Husband-and-wife artists Joe and Marlys Boddy were raised in Missoula and met in art school. It’s fitting they should have a sculpture exhibit together, even though it took a surprisingly long time.

“It’s really exciting,” Joe said. “This is the first time we’ve shown our art together.”

The two have spent years bringing works to a Loveland, Colorado, sculpture show, but have never done a joint exhibition, until now.

“Critters and Characters,” which opens July 5 on First Friday at 4 Ravens Gallery, marries the two artists’ most whimsical work.

“She does work that’s somewhat different than mine,” Joe said. “We just put together what we thought might look nice.

“We thought it would be interesting to show something more whimsical.”

The dozen or so sculptures include a row of ceramic faces by Marlys, and a collection of various animals by Joe.

As a former children’s book illustrator, Joe said the cute animals come easily to him, as do the fun, punny titles.

“Repeat Offender,” features a woodpecker, looking guiltily at the viewer after poking at a tree. “Fast Food” shows a duo, a cheetah and rabbit, both reared on their haunches to meet the viewer’s eye.

“Whimsical animals just come natural to me,” Joe said. The only difference is that, instead of working off of an author’s story, he comes up with his own.

Take a series of mouse sculptures that use a variety of antiques, like a drill bit, carpenter’s measure, or scale.

Joe found these objects and built the mice onto them, finishing them off with titles like “The Measure of a Mouse,” or “Really Bored.”

“Coming up with my own narrative is more fun.” Joe said.

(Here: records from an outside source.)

(** The claim C9 as it stands fails on a read that fails: the read yields
    no rule list, and the listener ends on a TypeError, where it returns on
    a host that holds the empty rule list. *)
Lemma failed_read_ends_on_TypeError :
  readRules failingHost = Undelivered
  /\ completion (onBeforeNavigate latin1UpperCase popupEvent failingHost)
     = Uncaught TypeError
  /\ readRules (healthyHost None None (Some [])) = Delivered (Some [])
  /\ completion (onBeforeNavigate latin1UpperCase popupEvent
                   (healthyHost None None (Some [])))
     = Returned.
Proof. repeat split. Qed.

(** ** The scenarios of the specification *)

Example scenarioA_exact (tab : Z) :
  redirects
    (trace (onBeforeNavigate latin1UpperCase
              (mkDetails tab (js "https://example.com/old") 0)
              (healthyHost None None (Some scenarioA))))
  = [(tab, js "https://example.com/new")].
Proof. reflexivity. Qed.

Example scenarioA_slash (tab : Z) :
  redirects
    (trace (onBeforeNavigate latin1UpperCase
              (mkDetails tab (js "https://example.com/old/") 0)
              (healthyHost None None (Some scenarioA))))
  = [(tab, js "https://example.com/new")].
Proof. reflexivity. Qed.

Example scenarioA_other (tab : Z) :
  trace (onBeforeNavigate latin1UpperCase
           (mkDetails tab (js "https://example.com/old2") 0)
           (healthyHost None None (Some scenarioA)))
  = [StorageGet local useSyncKey; StorageGet sync redirectRulesKey].
Proof. reflexivity. Qed.

Example scenarioB_loop (tab : Z) :
  redirects
    (trace (onBeforeNavigate latin1UpperCase
              (mkDetails tab (js "https://example.com/new") 0)
              (healthyHost None None (Some scenarioB))))
  = [].
Proof. reflexivity. Qed.

Example scenarioC_local (tab : Z) :
  trace (onBeforeNavigate latin1UpperCase
           (mkDetails tab (js "https://a.com") 0)
           (healthyHost (Some false) (Some scenarioC) None))
  = [StorageGet local useSyncKey; StorageGet local redirectRulesKey;
     TabsUpdate tab (js "https://b.com")].
Proof. reflexivity. Qed.

Example regexSource_example :
  regexSource (js "https://example.com/a?b=*")
  = js "^https://example\.com/a\?b=.*$".
Proof. reflexivity. Qed.

Example malformed_source_refused :
  RegExp_new (js "*") (js "i") = Throw SyntaxError.
Proof. reflexivity. Qed.

(** * More of the background script *)

Section Background.

Variable toUpperCase : codeunit -> codeunit.

Lemma asciiUpper_eq_Canonicalize (c d : codeunit) :
  asciiUpper c = asciiUpper d ->
  Canonicalize toUpperCase c = Canonicalize toUpperCase d.
Proof.
  intros H.
  pose proof (asciiCaseEqb_canonicalEqb toUpperCase [c] [d]) as E.
  cbn [asciiCaseEqb canonicalEqb] in E. rewrite H, N.eqb_refl in E.
  specialize (E eq_refl). rewrite andb_true_r in E. now apply N.eqb_eq.
Qed.

Lemma asciiUpper_eq_isLineTerminator (c d : codeunit) :
  asciiUpper c = asciiUpper d -> isLineTerminator c = isLineTerminator d.
Proof.
  unfold asciiUpper. change (cu "a") with 97. change (cu "z") with 122.
  intros H. destruct (N.eq_dec c d) as [-> | Hne]; [reflexivity |].
  assert (Hc : c <> 10 /\ c <> 13 /\ c <> 8232 /\ c <> 8233
               /\ d <> 10 /\ d <> 13 /\ d <> 8232 /\ d <> 8233).
  { destruct (N.leb_spec 97 c), (N.leb_spec c 122),
      (N.leb_spec 97 d), (N.leb_spec d 122); cbn [andb] in H; lia. }
  unfold isLineTerminator.
  repeat match goal with
         | |- context [?x =? ?k] => destruct (N.eqb_spec x k); [lia |]
         end.
  reflexivity.
Qed.

Lemma asciiUpper_eq_star (c d : codeunit) :
  asciiUpper c = asciiUpper d -> (c =? cu "*") = (d =? cu "*").
Proof.
  unfold asciiUpper. change (cu "a") with 97. change (cu "z") with 122.
  change (cu "*") with 42. intros H.
  destruct (N.eqb_spec c 42), (N.eqb_spec d 42); try reflexivity;
    destruct (N.leb_spec 97 c), (N.leb_spec c 122),
      (N.leb_spec 97 d), (N.leb_spec d 122); cbn [andb] in H; lia.
Qed.

(** Two first terms that take the same code units, before two lists of
    terms that match the same inputs. *)
Lemma matchTerms_ext (ic : bool) (a a' : Atom) (q : Quantifier)
  (ts ts' : list Term) :
  (forall c, atomMatches toUpperCase ic a c
             = atomMatches toUpperCase ic a' c) ->
  (forall s atStart, matchTerms toUpperCase ic ts s atStart
                     = matchTerms toUpperCase ic ts' s atStart) ->
  forall s atStart,
    matchTerms toUpperCase ic (Quantified a q :: ts) s atStart
    = matchTerms toUpperCase ic (Quantified a' q :: ts') s atStart.
Proof.
  intros Ha Hts.
  assert (Hstar : forall s atStart,
             matchTerms toUpperCase ic (Quantified a Star :: ts) s atStart
             = matchTerms toUpperCase ic (Quantified a' Star :: ts') s
                 atStart).
  { induction s as [| c s IH]; intros atStart;
      rewrite (matchTerms_star toUpperCase ic a ts _ atStart),
        (matchTerms_star toUpperCase ic a' ts' _ atStart).
    - now rewrite Hts.
    - now rewrite Ha, IH, Hts. }
  intros s atStart. destruct q.
  - destruct s as [| c s]; [reflexivity |].
    cbn [matchTerms]. now rewrite Ha, Hts.
  - apply Hstar.
  - destruct s as [| c s]; [reflexivity |].
    change (atomMatches toUpperCase ic a c
            && matchTerms toUpperCase ic (Quantified a Star :: ts) s false
            = atomMatches toUpperCase ic a' c
              && matchTerms toUpperCase ic (Quantified a' Star :: ts') s
                   false).
    now rewrite Ha, Hstar.
  - destruct s as [| c s]; cbn [matchTerms]; [now rewrite Hts |].
    now rewrite Ha, !Hts.
Qed.

(** The matcher does not tell two inputs apart that are equal up to the
    case of ASCII letters. *)
Lemma matchTerms_input_case (ts : list Term) :
  forall s s' atStart,
    asciiCaseEqb s s' = true ->
    matchTerms toUpperCase true ts s atStart
    = matchTerms toUpperCase true ts s' atStart.
Proof.
  assert (Hatom : forall a c d, asciiUpper c = asciiUpper d ->
             atomMatches toUpperCase true a c
             = atomMatches toUpperCase true a d).
  { intros [x |] c d H; cbn [atomMatches].
    - now rewrite (asciiUpper_eq_Canonicalize c d H).
    - now rewrite (asciiUpper_eq_isLineTerminator c d H). }
  assert (Hcons : forall c s d s',
             asciiCaseEqb (c :: s) (d :: s') = true ->
             asciiUpper c = asciiUpper d /\ asciiCaseEqb s s' = true).
  { intros c s d s' H. cbn [asciiCaseEqb] in H.
    apply andb_true_iff in H. destruct H as [H1 H2].
    now apply N.eqb_eq in H1. }
  induction ts as [| t ts IH]; [reflexivity |].
  assert (Hstar : forall a s s' atStart,
             asciiCaseEqb s s' = true ->
             matchTerms toUpperCase true (Quantified a Star :: ts) s atStart
             = matchTerms toUpperCase true (Quantified a Star :: ts) s'
                 atStart).
  { intros a. induction s as [| c s IHs]; intros [| d s'] atStart H;
      try discriminate H; [reflexivity |].
    rewrite (matchTerms_star toUpperCase true a ts (c :: s) atStart),
      (matchTerms_star toUpperCase true a ts (d :: s') atStart).
    destruct (Hcons _ _ _ _ H) as [Hc Hs].
    rewrite (Hatom a c d Hc), (IHs s' false Hs).
    now rewrite (IH (c :: s) (d :: s') atStart H). }
  intros s s' atStart H. destruct t as [| | a q].
  - cbn [matchTerms]. now rewrite (IH s s' atStart H).
  - destruct s as [| c s], s' as [| d s']; try discriminate H;
      reflexivity.
  - destruct q.
    + destruct s as [| c s], s' as [| d s']; try discriminate H;
        [reflexivity |].
      destruct (Hcons _ _ _ _ H) as [Hc Hs]. cbn [matchTerms].
      now rewrite (Hatom a c d Hc), (IH s s' false Hs).
    + now apply Hstar.
    + destruct s as [| c s], s' as [| d s']; try discriminate H;
        [reflexivity |].
      destruct (Hcons _ _ _ _ H) as [Hc Hs].
      change (atomMatches toUpperCase true a c
              && matchTerms toUpperCase true (Quantified a Star :: ts) s
                   false
              = atomMatches toUpperCase true a d
                && matchTerms toUpperCase true (Quantified a Star :: ts) s'
                     false).
      now rewrite (Hatom a c d Hc), (Hstar a s s' false Hs).
    + destruct s as [| c s], s' as [| d s']; try discriminate H;
        [reflexivity |].
      destruct (Hcons _ _ _ _ H) as [Hc Hs]. cbn [matchTerms].
      rewrite (Hatom a c d Hc), (IH s s' false Hs).
      now rewrite (IH (c :: s) (d :: s') atStart H).
Qed.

These lighthearted animals can contrast with Marlys’ character studies, which are often highly realistic, detailed faces frozen in various emotions.

Her series that accompanies Joe’s work, however, tips toward that whimsical side of the scale, with sculptures like “Interlude,” depicting a woman with headphones on and eyes closed, focusing on her music, or an old-timey aviator with a determined look (“Barnstorming”).

The grayscale of Marlys’ head scultpures is just as eye-popping as Joe’s bright green turtles and red fish.

Marlys takes her character studies from people-watching, at county fairs and farmer’s markets, where she and Joe wander around and snap photos.

“Marlys is a people-observer,” Joe said. “A lot of them are fun and smiley.”